We are playing with words here. Now, playing with words is fine; it’s part of how we learn to speak, listen, read, and write. In fact, playing with words that have mathematical content is a good exercise. But this should not come into play for testing students on math skills. The problem (as always) is in the testing.
Here’s another one:
WTF does “spends one hour in the store” mean? Is this just narrative fluff, or is there some clever hint in there?
If I had been presented with this problem as a young student, I would have spent some time mulling over “spends one hour at the store”. However, this is irrelevant and unrelated to the answer.
How to Obfuscate Mathematical Thinking With Clever Language
For dyslexic students, students who learn through action (kinesthetic learners), students who are visual thinkers, and students who learn best by building things, this wordsmithing can be a recipe for failure.
In the real world of adults getting things done and making a living, math is rarely experienced in the form of clever riddles. Math – at its best – is manifested deep within the texture of our daily actions.
Here’s another one:
Let’s think about this. I “have” 24 cookies. (That’s a lot of cookies – why would I have so many cookies?) I “want” to share them with 6 people. Okay. I have a desire to share cookies. So far so good. I’m a generous guy! But then the second sentence appears unrelated: “How many cookies would each person get?” Wait a minute: am I about to give these cookies to these people? And what exactly does “equally” mean?
I know it may seem trivial for me to analyze these details. As an adult I know what this sentence means. But as a young student, I may not have had the full vocabulary or grammatical wherewithal to jump right to an answer. Also, as a “narrative learner”, I would have really wanted to make sure I understood the characters involved, their motivations, etc. I could imagine getting easily get swept up by the storyline (simple as it is).

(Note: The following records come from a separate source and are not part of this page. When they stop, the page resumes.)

(* ===== verification/Barrier.v ===== *)
(** * Barriers: nodes, scheduler and network together

    A node that reaches a barrier sends a request to the scheduler, then clears its flag
    and waits for it to be set; the scheduler answers every node of the group when it has
    counted one request of each.  The steps below interleave the nodes' threads, the
    receiving threads and a network that delivers in any order.
    Sources: [Postoffice::Barrier] and [Postoffice::Manage] of
    src/3rdparty/ps-lite/src/postoffice.cc, [Van::ProcessBarrierCommand] of
    src/3rdparty/ps-lite/src/van.cc.

    A group of at most one node has no barrier: [Barrier] returns at once.
    One customer (id 0) of every node of one group uses the barrier, any number of times.
    [entered], [exited], [processed], [seen] and [rounds] count events; the code does not
    have them and no step depends on them. *)

From Stdlib Require Import Ascii String.
From stdpp Require Import relations.
From S2P Require Import Prelude Floats Text Postoffice Customer Message Van.
Local Open Scope Z_scope.

(** Where the thread of a node is: outside, after [Send], in [cond_.wait]. *)
Inductive phase := Running | Requested | Waiting.
#[export] Instance phase_eq_dec : EqDecision phase.
Proof. solve_decision. Defined.

Record World := {
  scheduler : Van;
  requests : list Z;                  (* senders of requests on their way *)
  replies : list Z;                   (* receivers of answers on their way *)
  phase_of : Z → phase;
  barrier_done_of : Z → gmap Z bool;    (* [barrier_done_[0]] of each node *)
  entered : Z → nat; exited : Z → nat; processed : Z → nat; seen : Z → nat; rounds : nat
}.

Definition upd {A} (f : Z → A) (i : Z) (x : A) : Z → A := fun j => if decide (j = i) then x else f j.

Lemma upd_eq {A} (f : Z → A) i x : upd f i x i = x.
Proof. unfold upd. by rewrite decide_True. Qed.
Lemma upd_ne {A} (f : Z → A) i j x : j ≠ i → upd f i x j = f j.
Proof. intros. unfold upd. by rewrite decide_False. Qed.

(** [Barrier] up to and including [van_->Send]. *)
Definition send_request (i : Z) (w : World) : World :=
  {| scheduler := scheduler w; requests := requests w ++ [i]; replies := replies w;
     phase_of := upd (phase_of w) i Requested; barrier_done_of := barrier_done_of w;
     entered := upd (entered w) i (S (entered w i)); exited := exited w; processed := processed w; seen := seen w; rounds := rounds w |}.

(** [barrier_done_[0][customer_id] = false], with the lock, and into the wait. *)
Definition clear_and_wait (i : Z) (w : World) : World :=
  {| scheduler := scheduler w; requests := requests w; replies := replies w;
     phase_of := upd (phase_of w) i Waiting; barrier_done_of := upd (barrier_done_of w) i (<[0 := false]> (barrier_done_of w i));
     entered := entered w; exited := exited w; processed := processed w; seen := seen w; rounds := rounds w |}.

(** The wait's condition holds: [Barrier] returns. *)
Definition return_from_wait (i : Z) (w : World) : World :=
  {| scheduler := scheduler w; requests := requests w; replies := replies w;
     phase_of := upd (phase_of w) i Running; barrier_done_of := barrier_done_of w;
     entered := entered w; exited := upd (exited w) i (S (exited w i)); processed := processed w; seen := seen w; rounds := rounds w |}.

In short, by working out the characters of this story and their motivations, I may not actually be doing math: I might be engaging in language craft and storytelling. Which is great! But this should not interfere with my being tested on my innate math skills.
Here’s another:
The tense of this little story jumps back and forth between past and present. At age 55, I am now quite facile with language, but when I was 10, I would have had to put in some effort into parsing these shifts in tense.
In fact, my language skills were quite poor when I was 10, and this had an impact on all my school subjects (not just math). Later in life, after I had escaped school and actually started to gain some relevant skills, MIT offered me an opportunity to earn a Master’s degree. They did not ask me any math riddles. MIT knows better than that.
Language
One might argue that language skills are fundamental and important for learning most anything. That’s accurate. Reading, writing, speaking, and listening are fundamentally useful, and the better you are at language, the better you are likely to become at most other skills.
If this is the case, we might conclude that mixing grammatical sentence structure with mathematical logic is a valuable skill.
Indeed.
But school curriculum designers should not confuse the ability to parse a cleverly-crafted sentence with one’s innate mathematical abilities.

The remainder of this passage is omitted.